7.   In Brown v. Ford, 1995 OK 101, ¶ 11-12 & n. 34, 905 P.2d 223, 229-230, this Court tacitly adopted the Restatement (Second) of Torts definition of civil assault as the law of Oklahoma. If we were to borrow from the law of torts, we would use the Restatement's definition, rather than that found in Corpus Juris Secundum, but we decline to do so because the Restatement's definition of civil assault does not conform to the Act's definition of domestic abuse or to the Act's purpose.

8.   Curry also cites to title 22, section 2002 (disclosure of evidence in a criminal case) and title 12, section 3233 (interrogatories in a civil case) in the Amended Brief in Support of Attorney's Fees, neither of which provide for an award of attorney fees but address discovery.   At the hearing on attorney fees, Streater's attorney states that he believes Curry's attorney is quoting subsection 60.2(C) of the Act, but Curry's attorney fails to give any additional authority for an award of attorney fees.

9.   Title 22, subsections 60.2(C)(2) allows an award of attorney fees and court costs against the plaintiff only upon a “specific finding that the petition for [the] protective order [was] filed frivolously and no victim exists․”

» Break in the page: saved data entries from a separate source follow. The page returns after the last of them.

(* ===== verification/Serial.v ===== *)
(** * drivers/serial.c: the serial console *)

From S2P Require Import Prelude Runtime Ports.

Definition COM1 : Z := 0x3F8.

(** "0123456789ABCDEF" *)
Definition alphabet : list Z := [48;49;50;51;52;53;54;55;56;57;65;66;67;68;69;70].

(** The text [serial_write_hex] builds: [digits] clamped to 1..8. *)
Definition hex_text (value digits : Z) : list Z :=
  let digits := if digits <? 1 then 1 else digits in
  let digits := if 8 <? digits then 8 else digits in
  map (fun index => let shift := (digits - Z.of_nat index - 1) * 4 in
                    nth (Z.to_nat (Z.land (Z.shiftr value shift) 0x0F)) alphabet 0)
      (seq 0 (Z.to_nat digits)).

(** The do-while loop of [serial_write_dec]: at most ten digits, lowest first. *)
Fixpoint dec_digits (room : nat) (value : Z) : list Z :=
  match room with
  | O => []
  | S room => (48 + value mod 10) :: (if value / 10 =? 0 then [] else dec_digits room (value / 10))
  end.

(** The swap loop reverses the digits. *)
Definition dec_text (value : Z) : list Z := rev (dec_digits 10 value).

Section serial.
Context {B : Type} `{!Bus B}.
Notation IO := (st (Machine B)).

Definition serial_init : IO unit :=
  outb (COM1 + 1) 0x00 ;;; outb (COM1 + 3) 0x80 ;;; outb (COM1 + 0) 0x03 ;;; outb (COM1 + 1) 0x00 ;;;
  outb (COM1 + 3) 0x03 ;;; outb (COM1 + 2) 0xC7 ;;; outb (COM1 + 4) 0x0B.

(** Wait for the transmitter; false when it is not free after [fuel] polls. *)
Fixpoint wait_transmit (fuel : nat) : IO bool :=
  match fuel with
  | O => ret false
  | S fuel =>
      status <- inb (COM1 + 5) ;;
      if has status 0x20 then ret true else wait_transmit fuel
  end.

(** Each character of the string, once the transmitter is free. *)
Fixpoint write_chars (fuel : nat) (text : list Z) : IO bool :=
  match text with
  | [] => ret true
  | c :: text =>
      free <- wait_transmit fuel ;;
      if (free : bool) then outb COM1 (u8 c) ;;; write_chars fuel text else ret false
  end.

Definition serial_write (fuel : nat) (text : list Z) : IO bool := write_chars fuel (cstr text).

Definition serial_write_hex (fuel : nat) (value digits : Z) : IO bool :=
  serial_write fuel (hex_text value digits ++ [0]).

Definition serial_write_dec (fuel : nat) (value : Z) : IO bool :=
  serial_write fuel (dec_text value ++ [0]).

(** ** What is transmitted *)

Lemma wait_transmit_outputs n m :
  wp (wait_transmit n) (fun _ m' => outputs (trace m') = outputs (trace m)) m.
Proof.
  revert m. induction n as [|n IH]; intros m; cbn [wait_transmit]; [done|].
  wp_step. apply wp_port_in; [|lia]. intros v b _ _. case_if as E.
  - apply wp_ret. cbn [trace]. by rewrite outputs_app, app_nil_r.
  - wp_call IH. intros r m' ->. cbn [trace]. by rewrite outputs_app, app_nil_r.
Qed.

Lemma write_chars_outputs n text m :
  bytes text ->
  wp (write_chars n text)
     (fun ok m' => exists k, (ok = true -> k = length text) /\
        outputs (trace m') = outputs (trace m) ++ ((fun c => (COM1, c)) <$> take k text)) m.
Proof.
  intros Hb. revert m. induction Hb as [|c text Hc Hb IH]; intros m; cbn [write_chars].
  { apply wp_ret. exists O. by rewrite app_nil_r. }
  wp_step. wp_call wait_transmit_outputs. intros free m1 H1. destruct free.
  - wp_step. unfold wp at 1. cbn [outb port_out fst snd].
    wp_call IH. intros ok m2 (k & Hk & H2). exists (S k). split; [intros E; cbn; by rewrite (Hk E)|].
    assert (Hu : wrap (8 * 1) (u8 c) = c).
    { change (8 * 1) with 8. rewrite wrap_wrap by lia. by apply wrap_small. }
    rewrite H2. cbn [trace]. by rewrite outputs_app, H1, Hu, <- app_assoc.
  - apply wp_ret. exists O. split; [done|]. by rewrite H1, app_nil_r.
Qed.

End serial.

(** ** Numbers *)

(** The value a text of digits stands for, in base [b]. *)
Definition digit_value (c : Z) : Z := if c <? 58 then c - 48 else c - 55.

Definition text_value (b : Z) (text : list Z) : Z :=
  fold_left (fun acc c => acc * b + digit_value c) text 0.

Lemma text_value_snoc b l c : text_value b (l ++ [c]) = text_value b l * b + digit_value c.
Proof. unfold text_value. by rewrite fold_left_app. Qed.

Lemma dec_digits_value room value :
  0 <= value < 10 ^ Z.of_nat room -> text_value 10 (rev (dec_digits room value)) = value.
Proof.
  revert value. induction room as [|room IH]; intros value Hv; [cbn in *; lia|].
  assert (Hd : digit_value (48 + value mod 10) = value mod 10).
  { pose proof (Z.mod_pos_bound value 10). unfold digit_value. case_if as E; lia. }
  pose proof (Z.div_mod value 10). cbn [dec_digits rev]. rewrite text_value_snoc, Hd.
  destruct (value / 10 =? 0) eqn:E.
  - cbn. lia.
  - rewrite IH; [lia|]. split; [apply Z.div_pos; lia|]. apply Z.div_lt_upper_bound; [lia|].
    rewrite Nat2Z.inj_succ, Z.pow_succ_r in Hv by lia. lia.
Qed.

Lemma dec_digits_chars room value : Forall (fun c => 48 <= c <= 57) (dec_digits room value).
Proof.
  revert value. induction room as [|room IH]; intros value; cbn [dec_digits]; constructor.
  - pose proof (Z.mod_pos_bound value 10). lia.
  - destruct (_ =? 0); [constructor|apply IH].
Qed.

Lemma nth_alphabet x :
  0 <= x < 16 -> digit_value (nth (Z.to_nat x) alphabet 0) = x /\ 48 <= nth (Z.to_nat x) alphabet 0 <= 70.
Proof.
  intros Hx. assert (Hall : forallb (fun x => ((digit_value (nth (Z.to_nat x) alphabet 0) =? x) &&
     (48 <=? nth (Z.to_nat x) alphabet 0) && (nth (Z.to_nat x) alphabet 0 <=? 70))%bool)
     [0;1;2;3;4;5;6;7;8;9;10;11;12;13;14;15] = true) by (by vm_compute).
  rewrite forallb_forall in Hall. specialize (Hall x ltac:(cbn [List.In]; lia)). bool_hyps. lia.
Qed.

(** The digits from position [k] on, for a number of [n] digits. *)
Lemma hex_value value n :
  0 <= value ->
  text_value 16 (map (fun index => nth (Z.to_nat (Z.land (Z.shiftr value
      ((Z.of_nat n - Z.of_nat index - 1) * 4)) 0x0F)) alphabet 0) (seq 0 n)) = value mod 16 ^ Z.of_nat n.
Proof.
  intros Hv.
  assert (Hgen : forall k, (k <= n)%nat ->
    text_value 16 (map (fun index => nth (Z.to_nat (Z.land (Z.shiftr value
      ((Z.of_nat n - Z.of_nat index - 1) * 4)) 0x0F)) alphabet 0) (seq 0 k)) =
    value / 16 ^ (Z.of_nat n - Z.of_nat k) mod 16 ^ Z.of_nat k).
  { induction k as [|k IH]; intros Hk; [cbn; by rewrite Z.mod_1_r|].
    rewrite seq_S, map_app, Nat.add_0_l. cbn [map]. rewrite text_value_snoc, IH by lia.
    set (d := Z.of_nat n - Z.of_nat k - 1).
    assert (Hland : Z.land (Z.shiftr value (d * 4)) 0x0F = value / 16 ^ d mod 16).
    { rewrite Z.shiftr_div_pow2 by lia. change 0x0F with (2 ^ 4 - 1). rewrite land_ones_mod by lia.
      rewrite Z.mul_comm, Z.pow_mul_r by lia. done. }
    rewrite Hland. destruct (nth_alphabet (value / 16 ^ d mod 16)) as [-> _]; [apply Z.mod_pos_bound; lia|].
    replace (Z.of_nat n - Z.of_nat k) with (d + 1) by lia.
    replace (Z.of_nat n - Z.of_nat (S k)) with d by lia.
    rewrite Nat2Z.inj_succ, Z.pow_succ_r, Z.pow_add_r by lia. change (16 ^ 1) with 16.
    rewrite <- Z.div_div by (try apply Z.pow_pos_nonneg; lia).
    rewrite Z.rem_mul_r by (try apply Z.pow_pos_nonneg; lia). lia. }
  rewrite Hgen by lia. by rewrite Z.sub_diag, Z.div_1_r.
Qed.

Lemma hex_text_clamp value digits :
  let d := Z.max 1 (Z.min digits 8) in
  hex_text value digits =
  map (fun index => nth (Z.to_nat (Z.land (Z.shiftr value ((d - Z.of_nat index - 1) * 4)) 0x0F)) alphabet 0)
      (seq 0 (Z.to_nat d)).
Proof.
  cbv zeta. unfold hex_text. replace (if 8 <? _ then _ else _) with (Z.max 1 (Z.min digits 8)); [done|].
  destruct (digits <? 1) eqn:E1; [cbn; lia|]. destruct (8 <? digits) eqn:E2; lia.
Qed.

(** Numbers are printed faithfully: the decimal text of any 32-bit value reads
    back as that value and consists of digits, and the hexadecimal text of [digits]
    (clamped to 1..8) digits reads back as the value modulo [16 ^ digits]. *)
Theorem serial_numbers_roundtrip value digits :
  0 <= value < 2 ^ 32 ->
  text_value 10 (dec_text value) = value /\
  Forall (fun c => 48 <= c <= 57) (dec_text value) /\
  let d := Z.max 1 (Z.min digits 8) in
  length (hex_text value digits) = Z.to_nat d /\
  text_value 16 (hex_text value digits) = value mod 16 ^ d.
Proof.
  intros Hv. cbv zeta. split_and!.
  - apply dec_digits_value. lia.
  - apply Forall_rev, dec_digits_chars.
  - by rewrite hex_text_clamp, length_map, length_seq.
  - rewrite hex_text_clamp. set (n := Z.to_nat (Z.max 1 (Z.min digits 8))).
    replace (Z.max 1 (Z.min digits 8)) with (Z.of_nat n) by (unfold n; lia). apply hex_value. lia.
Qed.

Lemma serial_numbers_roundtrip_witness :
  text_value 10 (dec_text 4294967295) = 4294967295 /\ text_value 16 (hex_text 48879 4) = 48879.
Proof.
  destruct (serial_numbers_roundtrip 4294967295 8) as (H1 & _); [lia|].
  destruct (serial_numbers_roundtrip 48879 4) as (_ & _ & _ & H2); [lia|].
  split; [exact H1|exact H2].
Defined.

1.   The trial judge's thoughtful analysis of the case appears to have led him to conclude the defendant's willingness to undergo anger control counseling might serve to accelerate the end of the protective order's life.   In this view I wholeheartedly concur.

TAYLOR, J.

EDMONDSON, C.J., TAYLOR, V.C.J., HARGRAVE, KAUGER, WATT, WINCHESTER, COLBERT, REIF, JJ., concur. OPALA, J. (by separate writing), dissents.